● Description of the task: Please give nothing except the number of lines in the records below that include the word "lstrip".

● Supplied material:
----
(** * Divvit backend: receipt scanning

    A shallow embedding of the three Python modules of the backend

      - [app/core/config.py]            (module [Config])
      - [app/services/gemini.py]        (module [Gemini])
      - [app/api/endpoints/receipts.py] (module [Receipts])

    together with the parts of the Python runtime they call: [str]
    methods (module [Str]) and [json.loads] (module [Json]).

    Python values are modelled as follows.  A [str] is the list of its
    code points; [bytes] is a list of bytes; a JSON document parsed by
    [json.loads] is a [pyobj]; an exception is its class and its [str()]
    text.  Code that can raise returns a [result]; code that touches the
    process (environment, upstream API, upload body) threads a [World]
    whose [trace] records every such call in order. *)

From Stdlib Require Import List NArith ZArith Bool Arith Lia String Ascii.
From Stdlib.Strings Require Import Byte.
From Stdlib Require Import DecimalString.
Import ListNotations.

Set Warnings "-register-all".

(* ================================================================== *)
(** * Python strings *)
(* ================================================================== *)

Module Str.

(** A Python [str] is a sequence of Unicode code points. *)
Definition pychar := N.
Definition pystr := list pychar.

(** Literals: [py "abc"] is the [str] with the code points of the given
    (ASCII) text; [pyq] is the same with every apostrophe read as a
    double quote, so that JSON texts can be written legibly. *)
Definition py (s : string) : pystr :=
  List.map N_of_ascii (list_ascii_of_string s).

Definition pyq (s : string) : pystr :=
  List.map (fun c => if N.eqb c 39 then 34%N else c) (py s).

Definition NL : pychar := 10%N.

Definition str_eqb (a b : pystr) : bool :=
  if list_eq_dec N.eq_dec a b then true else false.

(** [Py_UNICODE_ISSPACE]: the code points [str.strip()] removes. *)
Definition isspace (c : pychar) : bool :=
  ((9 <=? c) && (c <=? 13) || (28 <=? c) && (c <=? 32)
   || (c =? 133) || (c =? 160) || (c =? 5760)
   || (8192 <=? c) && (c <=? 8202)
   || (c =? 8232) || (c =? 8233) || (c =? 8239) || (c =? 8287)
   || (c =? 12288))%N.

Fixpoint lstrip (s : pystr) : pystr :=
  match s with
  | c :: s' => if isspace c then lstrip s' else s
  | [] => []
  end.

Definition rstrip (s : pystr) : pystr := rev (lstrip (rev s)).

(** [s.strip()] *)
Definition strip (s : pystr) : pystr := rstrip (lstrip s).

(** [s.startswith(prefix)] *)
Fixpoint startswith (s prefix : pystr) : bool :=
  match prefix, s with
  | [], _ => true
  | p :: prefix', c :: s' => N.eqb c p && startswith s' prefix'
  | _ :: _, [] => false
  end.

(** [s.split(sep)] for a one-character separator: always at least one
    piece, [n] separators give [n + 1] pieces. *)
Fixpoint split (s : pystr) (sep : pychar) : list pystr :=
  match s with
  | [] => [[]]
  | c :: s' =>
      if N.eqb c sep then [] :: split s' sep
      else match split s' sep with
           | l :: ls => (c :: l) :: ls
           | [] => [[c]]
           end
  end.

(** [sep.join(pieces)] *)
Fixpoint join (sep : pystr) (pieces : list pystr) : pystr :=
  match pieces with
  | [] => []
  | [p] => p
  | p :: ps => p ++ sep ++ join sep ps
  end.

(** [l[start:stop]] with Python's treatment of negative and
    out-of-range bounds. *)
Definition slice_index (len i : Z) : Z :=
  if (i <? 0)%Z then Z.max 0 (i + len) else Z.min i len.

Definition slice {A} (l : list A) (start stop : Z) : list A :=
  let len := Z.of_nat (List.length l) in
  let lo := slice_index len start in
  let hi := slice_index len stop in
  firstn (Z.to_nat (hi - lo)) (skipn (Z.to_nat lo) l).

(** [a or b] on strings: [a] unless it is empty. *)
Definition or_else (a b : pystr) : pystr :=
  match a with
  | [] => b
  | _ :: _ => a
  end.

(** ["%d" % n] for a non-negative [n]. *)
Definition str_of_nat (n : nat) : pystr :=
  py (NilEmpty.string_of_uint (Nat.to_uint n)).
----
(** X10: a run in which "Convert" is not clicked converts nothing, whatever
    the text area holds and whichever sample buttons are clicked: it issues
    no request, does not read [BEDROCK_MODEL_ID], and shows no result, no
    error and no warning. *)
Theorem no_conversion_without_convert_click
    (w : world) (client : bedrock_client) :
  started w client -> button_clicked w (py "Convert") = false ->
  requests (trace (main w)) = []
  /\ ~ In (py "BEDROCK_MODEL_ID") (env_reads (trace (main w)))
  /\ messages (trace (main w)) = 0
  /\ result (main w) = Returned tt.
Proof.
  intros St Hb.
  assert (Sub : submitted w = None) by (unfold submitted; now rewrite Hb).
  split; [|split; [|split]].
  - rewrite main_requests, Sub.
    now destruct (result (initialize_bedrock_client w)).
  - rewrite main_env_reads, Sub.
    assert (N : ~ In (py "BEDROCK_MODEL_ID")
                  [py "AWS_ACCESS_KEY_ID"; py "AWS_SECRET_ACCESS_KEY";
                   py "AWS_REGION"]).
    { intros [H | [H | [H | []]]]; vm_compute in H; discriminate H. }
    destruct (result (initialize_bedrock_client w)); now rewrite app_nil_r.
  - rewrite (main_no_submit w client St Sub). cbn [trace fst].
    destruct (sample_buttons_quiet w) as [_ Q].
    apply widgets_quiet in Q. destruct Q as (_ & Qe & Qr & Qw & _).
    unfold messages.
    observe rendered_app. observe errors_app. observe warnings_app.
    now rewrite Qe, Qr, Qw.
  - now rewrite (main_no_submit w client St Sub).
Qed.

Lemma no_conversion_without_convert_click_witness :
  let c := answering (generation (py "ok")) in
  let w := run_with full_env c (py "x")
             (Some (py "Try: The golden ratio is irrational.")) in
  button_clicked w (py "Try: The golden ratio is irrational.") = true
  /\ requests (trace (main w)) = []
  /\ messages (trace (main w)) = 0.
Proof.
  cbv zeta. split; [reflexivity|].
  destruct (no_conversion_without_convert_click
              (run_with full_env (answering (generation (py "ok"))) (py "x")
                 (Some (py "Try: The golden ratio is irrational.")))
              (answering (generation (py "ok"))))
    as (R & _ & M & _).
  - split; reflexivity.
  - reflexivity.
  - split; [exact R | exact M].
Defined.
----
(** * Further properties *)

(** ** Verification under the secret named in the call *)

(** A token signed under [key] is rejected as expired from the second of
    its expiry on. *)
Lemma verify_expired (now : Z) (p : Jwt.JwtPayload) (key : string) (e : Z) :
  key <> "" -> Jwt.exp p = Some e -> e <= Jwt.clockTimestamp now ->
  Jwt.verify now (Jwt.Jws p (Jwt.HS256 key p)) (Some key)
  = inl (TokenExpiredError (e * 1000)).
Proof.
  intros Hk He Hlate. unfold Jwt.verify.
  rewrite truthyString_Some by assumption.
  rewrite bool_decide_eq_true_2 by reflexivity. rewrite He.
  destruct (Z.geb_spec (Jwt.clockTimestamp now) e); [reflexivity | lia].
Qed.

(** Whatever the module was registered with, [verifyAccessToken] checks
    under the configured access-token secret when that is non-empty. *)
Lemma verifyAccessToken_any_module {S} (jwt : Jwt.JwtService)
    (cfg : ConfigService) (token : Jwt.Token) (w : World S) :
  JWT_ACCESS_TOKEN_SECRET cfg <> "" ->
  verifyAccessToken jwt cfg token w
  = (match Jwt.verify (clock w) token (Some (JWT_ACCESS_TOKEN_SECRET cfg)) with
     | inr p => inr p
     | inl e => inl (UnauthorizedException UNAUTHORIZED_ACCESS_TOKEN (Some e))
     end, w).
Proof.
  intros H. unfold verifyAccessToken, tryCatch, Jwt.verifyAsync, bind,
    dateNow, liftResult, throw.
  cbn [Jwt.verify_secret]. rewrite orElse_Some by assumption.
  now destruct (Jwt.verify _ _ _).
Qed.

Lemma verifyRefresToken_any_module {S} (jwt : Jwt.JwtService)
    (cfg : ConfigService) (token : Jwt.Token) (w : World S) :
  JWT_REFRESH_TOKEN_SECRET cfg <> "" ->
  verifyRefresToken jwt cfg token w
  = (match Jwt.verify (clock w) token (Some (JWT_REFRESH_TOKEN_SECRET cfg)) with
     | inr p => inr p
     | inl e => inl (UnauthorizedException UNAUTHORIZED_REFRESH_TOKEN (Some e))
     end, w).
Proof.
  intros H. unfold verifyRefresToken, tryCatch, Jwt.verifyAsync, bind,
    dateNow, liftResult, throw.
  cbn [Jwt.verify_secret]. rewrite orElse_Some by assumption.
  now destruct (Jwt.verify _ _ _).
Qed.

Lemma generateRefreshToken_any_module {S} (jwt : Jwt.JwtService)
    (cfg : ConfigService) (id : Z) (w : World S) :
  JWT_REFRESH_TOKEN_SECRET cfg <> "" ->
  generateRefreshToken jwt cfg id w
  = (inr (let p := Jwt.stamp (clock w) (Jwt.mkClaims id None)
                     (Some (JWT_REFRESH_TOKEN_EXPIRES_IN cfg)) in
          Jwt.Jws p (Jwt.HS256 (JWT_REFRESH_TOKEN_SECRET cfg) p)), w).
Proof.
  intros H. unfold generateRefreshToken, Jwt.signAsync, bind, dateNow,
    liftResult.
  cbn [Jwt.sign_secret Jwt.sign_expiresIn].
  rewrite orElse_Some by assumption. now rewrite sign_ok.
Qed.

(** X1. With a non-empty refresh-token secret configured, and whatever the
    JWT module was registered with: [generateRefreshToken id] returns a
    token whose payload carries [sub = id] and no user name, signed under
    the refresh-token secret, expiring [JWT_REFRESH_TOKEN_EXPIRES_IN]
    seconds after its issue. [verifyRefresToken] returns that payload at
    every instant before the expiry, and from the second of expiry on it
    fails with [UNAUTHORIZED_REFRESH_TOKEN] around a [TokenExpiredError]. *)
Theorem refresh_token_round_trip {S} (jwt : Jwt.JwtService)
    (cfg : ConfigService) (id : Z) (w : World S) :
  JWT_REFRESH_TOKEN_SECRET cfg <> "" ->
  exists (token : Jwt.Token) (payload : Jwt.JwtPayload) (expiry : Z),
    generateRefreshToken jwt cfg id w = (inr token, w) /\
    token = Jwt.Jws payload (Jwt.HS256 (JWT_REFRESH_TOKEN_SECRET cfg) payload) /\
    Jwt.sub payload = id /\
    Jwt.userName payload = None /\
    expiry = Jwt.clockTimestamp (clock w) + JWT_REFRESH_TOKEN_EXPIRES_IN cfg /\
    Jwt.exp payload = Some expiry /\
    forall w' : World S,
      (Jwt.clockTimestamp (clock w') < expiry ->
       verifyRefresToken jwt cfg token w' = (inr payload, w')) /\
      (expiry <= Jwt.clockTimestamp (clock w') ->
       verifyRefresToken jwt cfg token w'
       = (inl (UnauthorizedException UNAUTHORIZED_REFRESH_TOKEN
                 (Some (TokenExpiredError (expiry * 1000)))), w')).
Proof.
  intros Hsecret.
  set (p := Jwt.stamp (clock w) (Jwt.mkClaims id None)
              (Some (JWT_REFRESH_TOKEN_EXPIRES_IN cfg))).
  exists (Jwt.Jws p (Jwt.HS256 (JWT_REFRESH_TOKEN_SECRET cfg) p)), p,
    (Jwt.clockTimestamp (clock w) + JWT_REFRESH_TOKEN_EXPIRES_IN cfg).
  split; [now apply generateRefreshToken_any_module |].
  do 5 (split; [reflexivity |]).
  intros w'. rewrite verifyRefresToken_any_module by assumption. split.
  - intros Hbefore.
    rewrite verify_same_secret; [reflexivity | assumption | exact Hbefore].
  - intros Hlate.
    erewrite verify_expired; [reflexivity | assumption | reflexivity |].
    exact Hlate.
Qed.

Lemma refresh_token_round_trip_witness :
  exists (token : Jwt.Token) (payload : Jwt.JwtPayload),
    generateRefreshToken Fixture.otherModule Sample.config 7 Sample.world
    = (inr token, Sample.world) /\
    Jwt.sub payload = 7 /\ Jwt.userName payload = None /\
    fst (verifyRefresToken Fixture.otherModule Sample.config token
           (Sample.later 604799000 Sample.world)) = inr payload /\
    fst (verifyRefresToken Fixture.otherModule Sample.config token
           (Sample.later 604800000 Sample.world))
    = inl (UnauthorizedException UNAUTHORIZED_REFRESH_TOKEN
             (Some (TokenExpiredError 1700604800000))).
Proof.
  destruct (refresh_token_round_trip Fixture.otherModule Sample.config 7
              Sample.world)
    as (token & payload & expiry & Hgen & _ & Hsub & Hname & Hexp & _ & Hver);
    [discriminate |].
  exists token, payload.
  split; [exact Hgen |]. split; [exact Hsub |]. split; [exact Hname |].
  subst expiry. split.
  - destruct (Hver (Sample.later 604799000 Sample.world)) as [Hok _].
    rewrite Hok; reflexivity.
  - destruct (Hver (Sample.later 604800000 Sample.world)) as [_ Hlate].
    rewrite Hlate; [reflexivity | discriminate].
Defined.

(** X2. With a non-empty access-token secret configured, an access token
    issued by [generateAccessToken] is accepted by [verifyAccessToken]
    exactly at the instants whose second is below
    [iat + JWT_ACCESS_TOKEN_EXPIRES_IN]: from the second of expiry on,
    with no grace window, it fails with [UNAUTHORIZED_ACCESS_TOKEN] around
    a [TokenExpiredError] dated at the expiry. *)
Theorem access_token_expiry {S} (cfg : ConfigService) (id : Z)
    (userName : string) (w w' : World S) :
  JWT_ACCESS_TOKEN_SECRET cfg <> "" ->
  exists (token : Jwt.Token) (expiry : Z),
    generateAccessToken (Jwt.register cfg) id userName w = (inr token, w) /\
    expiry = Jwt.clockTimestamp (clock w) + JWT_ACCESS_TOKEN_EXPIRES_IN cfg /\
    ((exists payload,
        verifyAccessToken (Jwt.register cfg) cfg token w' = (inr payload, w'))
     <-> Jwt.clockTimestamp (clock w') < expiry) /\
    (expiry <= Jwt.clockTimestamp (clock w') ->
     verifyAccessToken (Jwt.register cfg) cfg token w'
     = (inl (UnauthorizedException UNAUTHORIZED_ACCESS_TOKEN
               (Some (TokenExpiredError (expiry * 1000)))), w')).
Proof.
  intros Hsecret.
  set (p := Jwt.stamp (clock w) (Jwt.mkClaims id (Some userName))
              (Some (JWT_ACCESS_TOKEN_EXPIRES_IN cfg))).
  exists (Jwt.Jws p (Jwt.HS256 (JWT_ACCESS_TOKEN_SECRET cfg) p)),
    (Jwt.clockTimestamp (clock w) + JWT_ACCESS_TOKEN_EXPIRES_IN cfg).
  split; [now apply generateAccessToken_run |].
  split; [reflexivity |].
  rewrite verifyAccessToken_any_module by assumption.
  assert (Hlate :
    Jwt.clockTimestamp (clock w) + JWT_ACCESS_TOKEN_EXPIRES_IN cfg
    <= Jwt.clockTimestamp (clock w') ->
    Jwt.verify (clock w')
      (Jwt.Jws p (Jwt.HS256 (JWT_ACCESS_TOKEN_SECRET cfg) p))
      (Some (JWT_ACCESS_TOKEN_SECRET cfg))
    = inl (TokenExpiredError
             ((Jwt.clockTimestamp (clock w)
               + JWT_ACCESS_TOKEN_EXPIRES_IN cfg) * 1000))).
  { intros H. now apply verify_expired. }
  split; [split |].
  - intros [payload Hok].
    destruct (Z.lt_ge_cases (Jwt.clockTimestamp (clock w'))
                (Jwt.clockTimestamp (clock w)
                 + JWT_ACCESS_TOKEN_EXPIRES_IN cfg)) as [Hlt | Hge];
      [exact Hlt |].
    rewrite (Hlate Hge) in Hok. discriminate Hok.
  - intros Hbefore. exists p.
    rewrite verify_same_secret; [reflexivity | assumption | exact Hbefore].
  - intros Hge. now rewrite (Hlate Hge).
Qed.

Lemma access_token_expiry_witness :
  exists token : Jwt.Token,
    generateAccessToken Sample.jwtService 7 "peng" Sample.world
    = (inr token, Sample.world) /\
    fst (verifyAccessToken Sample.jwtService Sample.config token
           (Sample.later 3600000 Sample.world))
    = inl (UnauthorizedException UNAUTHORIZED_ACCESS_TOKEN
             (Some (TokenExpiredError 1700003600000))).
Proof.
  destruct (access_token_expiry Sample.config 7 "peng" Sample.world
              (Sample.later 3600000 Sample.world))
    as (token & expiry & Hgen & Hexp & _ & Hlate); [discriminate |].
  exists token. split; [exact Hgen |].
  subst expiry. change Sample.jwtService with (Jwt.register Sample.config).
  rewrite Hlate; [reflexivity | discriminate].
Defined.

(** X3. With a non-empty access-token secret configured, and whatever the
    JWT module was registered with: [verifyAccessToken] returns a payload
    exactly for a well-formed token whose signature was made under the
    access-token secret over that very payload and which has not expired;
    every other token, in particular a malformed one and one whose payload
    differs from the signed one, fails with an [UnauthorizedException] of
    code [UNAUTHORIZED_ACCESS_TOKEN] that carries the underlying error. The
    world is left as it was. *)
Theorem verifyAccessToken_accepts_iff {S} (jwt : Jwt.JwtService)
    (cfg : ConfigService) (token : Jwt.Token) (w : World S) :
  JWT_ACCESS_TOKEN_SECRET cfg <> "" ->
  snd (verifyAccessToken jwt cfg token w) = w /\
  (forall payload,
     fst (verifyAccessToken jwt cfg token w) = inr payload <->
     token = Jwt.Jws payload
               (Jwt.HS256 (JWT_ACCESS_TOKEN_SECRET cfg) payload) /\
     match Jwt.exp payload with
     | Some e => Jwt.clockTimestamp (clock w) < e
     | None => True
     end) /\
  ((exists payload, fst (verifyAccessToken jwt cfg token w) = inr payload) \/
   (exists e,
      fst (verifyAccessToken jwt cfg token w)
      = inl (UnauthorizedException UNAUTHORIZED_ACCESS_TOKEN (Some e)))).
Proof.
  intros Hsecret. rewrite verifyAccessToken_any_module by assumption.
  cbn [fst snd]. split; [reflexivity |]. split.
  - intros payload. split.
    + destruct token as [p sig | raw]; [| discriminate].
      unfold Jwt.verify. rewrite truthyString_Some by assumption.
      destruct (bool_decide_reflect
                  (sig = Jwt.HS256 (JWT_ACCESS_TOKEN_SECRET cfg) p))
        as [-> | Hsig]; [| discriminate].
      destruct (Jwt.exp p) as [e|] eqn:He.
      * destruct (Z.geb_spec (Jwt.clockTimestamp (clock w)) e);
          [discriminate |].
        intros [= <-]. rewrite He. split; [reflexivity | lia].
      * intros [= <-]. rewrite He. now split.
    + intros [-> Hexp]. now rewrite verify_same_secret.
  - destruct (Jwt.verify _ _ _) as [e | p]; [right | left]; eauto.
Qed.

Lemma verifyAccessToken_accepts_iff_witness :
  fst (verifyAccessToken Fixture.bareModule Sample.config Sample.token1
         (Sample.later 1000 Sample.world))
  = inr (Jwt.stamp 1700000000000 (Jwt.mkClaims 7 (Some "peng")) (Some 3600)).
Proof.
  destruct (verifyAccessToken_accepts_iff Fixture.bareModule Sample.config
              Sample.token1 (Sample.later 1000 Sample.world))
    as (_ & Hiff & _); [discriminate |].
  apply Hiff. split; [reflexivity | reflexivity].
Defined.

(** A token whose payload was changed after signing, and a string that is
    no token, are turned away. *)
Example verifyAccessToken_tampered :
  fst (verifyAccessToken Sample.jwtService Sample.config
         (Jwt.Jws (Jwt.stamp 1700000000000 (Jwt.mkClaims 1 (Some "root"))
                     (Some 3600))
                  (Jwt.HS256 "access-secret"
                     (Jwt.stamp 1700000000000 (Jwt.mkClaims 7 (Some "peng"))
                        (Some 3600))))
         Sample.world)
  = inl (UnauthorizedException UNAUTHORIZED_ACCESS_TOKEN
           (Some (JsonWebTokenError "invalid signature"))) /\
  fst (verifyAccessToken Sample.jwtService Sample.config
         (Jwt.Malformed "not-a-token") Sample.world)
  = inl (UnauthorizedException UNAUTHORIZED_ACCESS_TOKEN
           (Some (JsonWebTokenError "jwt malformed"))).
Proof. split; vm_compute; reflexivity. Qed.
----
● Response area: 4